(Data records)
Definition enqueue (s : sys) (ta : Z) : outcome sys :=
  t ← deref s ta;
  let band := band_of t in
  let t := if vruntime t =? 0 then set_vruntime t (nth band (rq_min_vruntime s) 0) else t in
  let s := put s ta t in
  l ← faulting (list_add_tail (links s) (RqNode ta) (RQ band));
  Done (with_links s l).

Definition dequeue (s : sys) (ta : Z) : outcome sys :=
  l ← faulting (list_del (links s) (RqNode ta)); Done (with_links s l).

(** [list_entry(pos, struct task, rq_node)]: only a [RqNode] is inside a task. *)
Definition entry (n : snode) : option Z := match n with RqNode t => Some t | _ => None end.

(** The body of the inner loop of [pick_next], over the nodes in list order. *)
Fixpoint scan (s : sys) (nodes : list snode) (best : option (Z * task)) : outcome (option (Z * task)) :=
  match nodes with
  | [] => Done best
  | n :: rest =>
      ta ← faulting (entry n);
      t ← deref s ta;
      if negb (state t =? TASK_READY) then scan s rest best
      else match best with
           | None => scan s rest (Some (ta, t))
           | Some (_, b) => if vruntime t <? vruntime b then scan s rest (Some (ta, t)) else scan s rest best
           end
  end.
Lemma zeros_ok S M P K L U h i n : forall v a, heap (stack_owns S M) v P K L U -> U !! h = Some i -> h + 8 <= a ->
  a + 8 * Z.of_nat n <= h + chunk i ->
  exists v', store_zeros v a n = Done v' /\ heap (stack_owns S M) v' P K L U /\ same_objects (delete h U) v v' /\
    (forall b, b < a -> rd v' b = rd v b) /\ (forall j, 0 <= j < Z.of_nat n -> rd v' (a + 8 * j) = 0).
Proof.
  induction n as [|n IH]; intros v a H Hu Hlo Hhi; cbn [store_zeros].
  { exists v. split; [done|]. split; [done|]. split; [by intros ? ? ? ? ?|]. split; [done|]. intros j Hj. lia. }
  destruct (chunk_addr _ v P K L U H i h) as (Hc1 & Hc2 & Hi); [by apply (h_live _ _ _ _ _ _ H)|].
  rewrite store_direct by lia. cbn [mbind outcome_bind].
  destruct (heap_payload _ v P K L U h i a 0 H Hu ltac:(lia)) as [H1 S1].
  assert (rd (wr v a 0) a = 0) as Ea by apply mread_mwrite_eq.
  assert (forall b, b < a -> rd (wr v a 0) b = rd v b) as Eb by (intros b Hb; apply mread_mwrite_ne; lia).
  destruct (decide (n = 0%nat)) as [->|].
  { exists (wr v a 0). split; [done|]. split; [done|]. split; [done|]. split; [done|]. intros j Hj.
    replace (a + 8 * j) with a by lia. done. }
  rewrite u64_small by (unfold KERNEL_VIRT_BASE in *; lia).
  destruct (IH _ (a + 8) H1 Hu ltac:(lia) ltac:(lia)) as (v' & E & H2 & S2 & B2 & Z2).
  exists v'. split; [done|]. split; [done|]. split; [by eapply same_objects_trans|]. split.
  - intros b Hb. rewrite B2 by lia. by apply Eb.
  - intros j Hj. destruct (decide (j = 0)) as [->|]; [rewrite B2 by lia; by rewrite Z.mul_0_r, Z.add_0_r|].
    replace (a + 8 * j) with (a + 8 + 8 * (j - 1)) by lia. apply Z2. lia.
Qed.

= Problem to work on =
Search the entries for the string "intros". Copy every line that has it.

= Solution to the problem =
  induction n as [|n IH]; intros v a H Hu Hlo Hhi; cbn [store_zeros].
  { exists v. split; [done|]. split; [done|]. split; [by intros ? ? ? ? ?|]. split; [done|]. intros j Hj. lia. }
  assert (forall b, b < a -> rd (wr v a 0) b = rd v b) as Eb by (intros b Hb; apply mread_mwrite_ne; lia).
  { exists (wr v a 0). split; [done|]. split; [done|]. split; [done|]. split; [done|]. intros j Hj.
  - intros b Hb. rewrite B2 by lia. by apply Eb.
  - intros j Hj. destruct (decide (j = 0)) as [->|]; [rewrite B2 by lia; by rewrite Z.mul_0_r, Z.add_0_r|].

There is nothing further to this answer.